— TASK DETAILS —
Only one span of the listing below is wanted: the lines from the one with "(kept1 = []" through the one with "unfold keepCount. destruct", reproduced exactly, both ends kept.

— DATA FOR PROCESSING —
=== Section Start ===

(* ===== verification/TruncateSpec.v ===== *)
(** * Truncation: theorems (truncate.go)

    What a shrinking truncate keeps and frees, first for the extent list and the inode, then on
    the image. *)
From S2P Require Import Prelude Bytes Crc Writers Extent Device Superblock SafeIO Inode FileRead Dir SfDir Lookup AgBlocks Zones AllocTree Alloc AllocLeaf AllocSpec FreeSpec InodeAlloc Refcount FileWrite FileWriteSpec LeafDir DirUpdate Namespace Attr AttrSpec.

(** ** Shrinking an extent list *)
(** The physical block of file block [fb]. *)
Fixpoint mapped (exts : list extent) (fb : Z) : option Z :=
  match exts with
  | [] => None
  | e :: rest => if (startOff e <=? fb) && (fb <? startOff e + count e) then Some (startBlock e + (fb - startOff e)) else mapped rest fb
  end.
Definition runBlocks (run : Z * Z) : list Z := map (fun k => run.1 + Z.of_nat k) (seq 0 (Z.to_nat run.2)).
Definition extBlocks (exts : list extent) : list Z := concat (map (fun e => runBlocks (startBlock e, count e)) exts).
Definition sumCounts (exts : list extent) : Z := fold_right (fun e n => count e + n) 0 exts.
(** [k'] is [k] with some records dropped and the counts of others lowered. *)
Inductive shrunk : list extent -> list extent -> Prop :=
  | shrunk_nil : shrunk [] []
  | shrunk_drop e k k' : shrunk k k' -> shrunk (e :: k) k'
  | shrunk_keep e n k k' : 0 <= n <= count e -> shrunk k k' -> shrunk (e :: k) (mkExtent (startOff e) (startBlock e) n (unwritten e) :: k').

Lemma runBlocks_split s k c : 0 <= k <= c -> runBlocks (s, c) = runBlocks (s, k) ++ runBlocks (s + k, c - k).
Proof.
  intros Hk. unfold runBlocks. cbn [fst snd]. replace (Z.to_nat c) with (Z.to_nat k + Z.to_nat (c - k))%nat by lia.
  rewrite seq_app, map_app. f_equal.
  replace (seq (0 + Z.to_nat k) (Z.to_nat (c - k))) with (Nat.add (Z.to_nat k) <$> seq 0 (Z.to_nat (c - k))) by (rewrite fmap_add_seq; f_equal; lia).
  change (map ?f ?l) with (f <$> l). rewrite <- list_fmap_compose.
  apply list_fmap_ext. intros j x _. unfold compose. lia.
Qed.
Lemma shrunk_forall (P : extent -> Prop) k k' :
  (forall e n, 0 <= n <= count e -> P e -> P (mkExtent (startOff e) (startBlock e) n (unwritten e))) -> shrunk k k' -> Forall P k -> Forall P k'.
Proof. intros HP. induction 1 as [|e k k' _ IH|e n k k' Hn _ IH]; intros H; [done|apply Forall_cons in H as [_ ?]; auto|apply Forall_cons in H as [? ?]; constructor; auto]. Qed.
Lemma shrunk_disjoint start k k' :
  (forall a s b n u, start (mkExtent a s b u) = start (mkExtent a s n u)) -> Forall (fun e => 0 <= count e) k ->
  shrunk k k' -> runs_disjoint start k -> runs_disjoint start k'.
Proof.
  intros Hst Hc Hs. assert (forall a c, apart start a c -> forall n, 0 <= n <= count c -> apart start a (mkExtent (startOff c) (startBlock c) n (unwritten c))) as Ha.
  { intros a c Hac n Hn. unfold apart in *. assert (start (mkExtent (startOff c) (startBlock c) n (unwritten c)) = start c) as -> by (destruct c; apply Hst). cbn [count]. lia. }
  induction Hs as [|e k k' Hs IH|e n k k' Hn Hs IH]; intros H; [done|apply Forall_cons in Hc as [_ Hc]; inversion H; subst; auto|].
  apply Forall_cons in Hc as [Hce Hc]. inversion H as [|? ? H1 H2]; subst. constructor; [|by apply IH].
  assert (Forall (apart start e) k') as F by (eapply shrunk_forall; [|exact Hs|exact H1]; intros; by apply Ha).
  eapply Forall_impl; [exact F|]. intros x Hx. apply apart_sym, Ha; [by apply apart_sym|done].
Qed.

Section Shrink.
Context (sb : superblock) (G : geometry_ok sb) (newSize : Z) (Hnew : 0 <= newSize < 2 ^ 63).
Let bs := blockSize sb.
Let nb := (newSize + bs - 1) / bs.
Definition ext_fits (e : extent) : Prop := extent_wf e /\ (startOff e + count e) * bs < 2 ^ 64.
(** The blocks of [e] below the new end. *)
Definition keepCount (e : extent) : Z := Z.min (count e) (Z.max 0 (nb - startOff e)).

Lemma nb_spec x : 0 <= x -> (x < nb <-> x * bs < newSize).
Proof.
  intros Hx. pose proof (bs_range sb G) as R. fold bs in R. unfold nb. split; intros H.
  - assert (x + 1 <= (newSize + bs - 1) / bs) as H1 by lia. pose proof (Z.mul_div_le (newSize + bs - 1) bs ltac:(lia)). nia.
  - enough (x + 1 <= (newSize + bs - 1) / bs) by lia. apply Z.div_le_lower_bound; nia.
Qed.
(** A non-empty tail of [e]. *)
Definition cut_of (e : extent) (run : Z * Z) : Prop :=
  run = (startBlock e + keepCount e, count e - keepCount e) /\ 0 <= keepCount e /\ (0 < count e -> 0 < run.2).
(** The three branches keep [keepCount e] blocks of [e] and free the others. *)
Lemma shrink_step e rest kept freed T :
  ext_fits e -> shrinkExtents sb newSize rest = (kept, freed, u64 T) ->
  exists kept1 freed1, shrinkExtents sb newSize (e :: rest) = (kept1 ++ kept, freed1 ++ freed, u64 (sumCounts kept1 + T)) /\
    (kept1 = [] /\ keepCount e = 0 \/ kept1 = [mkExtent (startOff e) (startBlock e) (keepCount e) (unwritten e)]) /\
    concat (map runBlocks freed1) = runBlocks (startBlock e + keepCount e, count e - keepCount e) /\
    zlen freed1 <= 1 /\ Forall (cut_of e) freed1.
Proof.
  intros [(Ho & Hb & Hc) Hf] E. pose proof (bs_range sb G) as R. fold bs in R. cbn [shrinkExtents]. rewrite E. fold bs.
  rewrite (u64_small (startOff e * bs)), (u64_small (count e * bs)), (u64_small (startOff e * bs + _)) by nia.
  assert (forall x, u64 (x + u64 T) = u64 (x + T)) as HT by (intros; unfold u64; apply Zplus_mod_idemp_r).
  pose proof (nb_spec (startOff e) ltac:(lia)) as N1. pose proof (nb_spec (startOff e + count e - 1)) as N2.
  destruct (Z.leb_spec (startOff e * bs + count e * bs) newSize) as [H1|H1].
  { assert (keepCount e = count e) as K.
    { unfold keepCount. destruct (Z.eq_dec (count e) 0); [lia|]. assert (startOff e + count e - 1 < nb) by (apply N2; nia). lia. }
    exists [e], []. rewrite K, Z.sub_diag, HT. split_and!; [cbn; by rewrite Z.add_0_r|right; by destruct e|done|done|constructor]. }
  destruct (Z.leb_spec newSize (startOff e * bs)) as [H2|H2].
  { assert (keepCount e = 0) as K by (unfold keepCount; assert (~ startOff e < nb) by (rewrite N1; lia); lia).
    exists [], [(startBlock e, count e)]. split_and!; [done|by left| |done|].
    - rewrite K, Z.add_0_r, Z.sub_0_r. apply app_nil_r.
    - apply Forall_singleton. unfold cut_of. rewrite K, Z.add_0_r, Z.sub_0_r. split_and!; [done|lia|done]. }
  assert (~ startOff e + count e < nb) as N3 by (rewrite nb_spec by lia; nia). assert (startOff e < nb) as N4 by (apply N1; lia).
  rewrite (u64_small (newSize - _)), (u64_small (_ + bs - 1)) by nia.
  assert ((newSize - startOff e * bs + bs - 1) / bs = nb - startOff e) as ->.
  { unfold nb. replace (newSize - startOff e * bs + bs - 1) with (newSize + bs - 1 + (- startOff e) * bs) by lia. rewrite Z.div_add by lia. lia. }
  rewrite (u32_small (nb - _)) by lia. assert (keepCount e = nb - startOff e) as K by (unfold keepCount; lia). rewrite <- K, HT.
  exists [mkExtent (startOff e) (startBlock e) (keepCount e) (unwritten e)],
    (if keepCount e <? count e then [(u64 (startBlock e + keepCount e), u32 (count e - keepCount e))] else []).
  split; [cbn; by rewrite Z.add_0_r|]. split; [by right|]. destruct (Z.ltb_spec (keepCount e) (count e)).
  - rewrite u64_small, u32_small by lia. split_and!; [apply app_nil_r|done|]. apply Forall_singleton. split_and!; [done|lia|cbn; lia].
  - replace (count e - keepCount e) with 0 by lia. split_and!; [done|done|constructor].
Qed.
Lemma keepCount_range e : ext_fits e -> 0 <= keepCount e <= count e /\ (0 < keepCount e -> startOff e + keepCount e <= nb).
Proof. intros [(Ho & Hb & Hc) _]. unfold keepCount. lia. Qed.
Lemma shrink_spec exts :
  Forall ext_fits exts ->
  exists kept freed, shrinkExtents sb newSize exts = (kept, freed, u64 (sumCounts kept)) /\ shrunk exts kept /\
    (forall fb, 0 <= fb -> mapped kept fb = if fb <? nb then mapped exts fb else None) /\
    extBlocks exts ≡ₚ extBlocks kept ++ concat (map runBlocks freed) /\
    zlen freed <= zlen exts /\ Forall (fun run => Exists (fun e => cut_of e run) exts) freed.
Proof.
  induction 1 as [|e exts He _ IH].
  { exists [], []. split_and!; [done|constructor|by intros; case_match|done|done|constructor]. }
  destruct IH as (kept & freed & E & Sh & Hm & Hp & Hl & Hcuts). destruct (shrink_step e exts kept freed (sumCounts kept) He E) as (kept1 & freed1 & E1 & Hk & Hf & Hl1 & Hc1).
  destruct (keepCount_range e He) as [Kr Kn]. exists (kept1 ++ kept), (freed1 ++ freed).
  assert (zlen (freed1 ++ freed) <= zlen (e :: exts) /\ Forall (fun run => Exists (fun e => cut_of e run) (e :: exts)) (freed1 ++ freed)) as HC.
  { split; [rewrite zlen_app, zlen_cons; lia|]. apply Forall_app. split; (eapply Forall_impl; [eassumption|]); intros run Hr; [by left|by right]. }
  assert (extBlocks (e :: exts) = runBlocks (startBlock e, keepCount e) ++ runBlocks (startBlock e + keepCount e, count e - keepCount e) ++ extBlocks exts) as Hx.
  { unfold extBlocks at 1. cbn [map concat]. rewrite (runBlocks_split (startBlock e) (keepCount e)) by lia. by rewrite <- app_assoc. }
  rewrite Hx, map_app, concat_app, Hf, Hp. destruct Hk as [[-> K0]| ->].
  - split; [exact E1|]. split; [by constructor|]. split; [|split; [|exact HC]].
    + intros fb Hfb. cbn [app]. rewrite Hm by done. destruct (Z.ltb_spec fb nb); [|done]. cbn [mapped].
      destruct He as [(Ho & _ & Hc) _]. unfold keepCount in K0. destruct (Z.leb_spec (startOff e) fb), (Z.ltb_spec fb (startOff e + count e)); cbn; try done. lia.
    + rewrite K0 at 1. change (runBlocks (startBlock e, 0)) with (@nil Z). cbn [app]. rewrite !app_assoc. apply Permutation_app_tail, Permutation_app_comm.
  - split; [rewrite E1; unfold sumCounts; cbn [fold_right app count]; by rewrite Z.add_0_r|]. split; [by constructor|]. split; [|split; [|exact HC]].
    + intros fb Hfb. cbn [app mapped startOff startBlock count]. rewrite Hm by done. destruct He as [(Ho & _ & Hc) _]. unfold keepCount in *.
      destruct (Z.ltb_spec fb nb), (Z.leb_spec (startOff e) fb), (Z.ltb_spec fb (startOff e + count e)); cbn [andb];
        destruct (Z.ltb_spec fb (startOff e + Z.min (count e) (Z.max 0 (nb - startOff e)))); try done; lia.
    + unfold extBlocks at 2. cbn [app map concat startBlock count]. fold (extBlocks kept). rewrite <- app_assoc. apply Permutation_app_head.
      rewrite !app_assoc. apply Permutation_app_tail, Permutation_app_comm.
Qed.
End Shrink.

=== Section End ===

— YOUR RESPONSE —
    (kept1 = [] /\ keepCount e = 0 \/ kept1 = [mkExtent (startOff e) (startBlock e) (keepCount e) (unwritten e)]) /\
    concat (map runBlocks freed1) = runBlocks (startBlock e + keepCount e, count e - keepCount e) /\
    zlen freed1 <= 1 /\ Forall (cut_of e) freed1.
Proof.
  intros [(Ho & Hb & Hc) Hf] E. pose proof (bs_range sb G) as R. fold bs in R. cbn [shrinkExtents]. rewrite E. fold bs.
  rewrite (u64_small (startOff e * bs)), (u64_small (count e * bs)), (u64_small (startOff e * bs + _)) by nia.
  assert (forall x, u64 (x + u64 T) = u64 (x + T)) as HT by (intros; unfold u64; apply Zplus_mod_idemp_r).
  pose proof (nb_spec (startOff e) ltac:(lia)) as N1. pose proof (nb_spec (startOff e + count e - 1)) as N2.
  destruct (Z.leb_spec (startOff e * bs + count e * bs) newSize) as [H1|H1].
  { assert (keepCount e = count e) as K.
    { unfold keepCount. destruct (Z.eq_dec (count e) 0); [lia|]. assert (startOff e + count e - 1 < nb) by (apply N2; nia). lia. }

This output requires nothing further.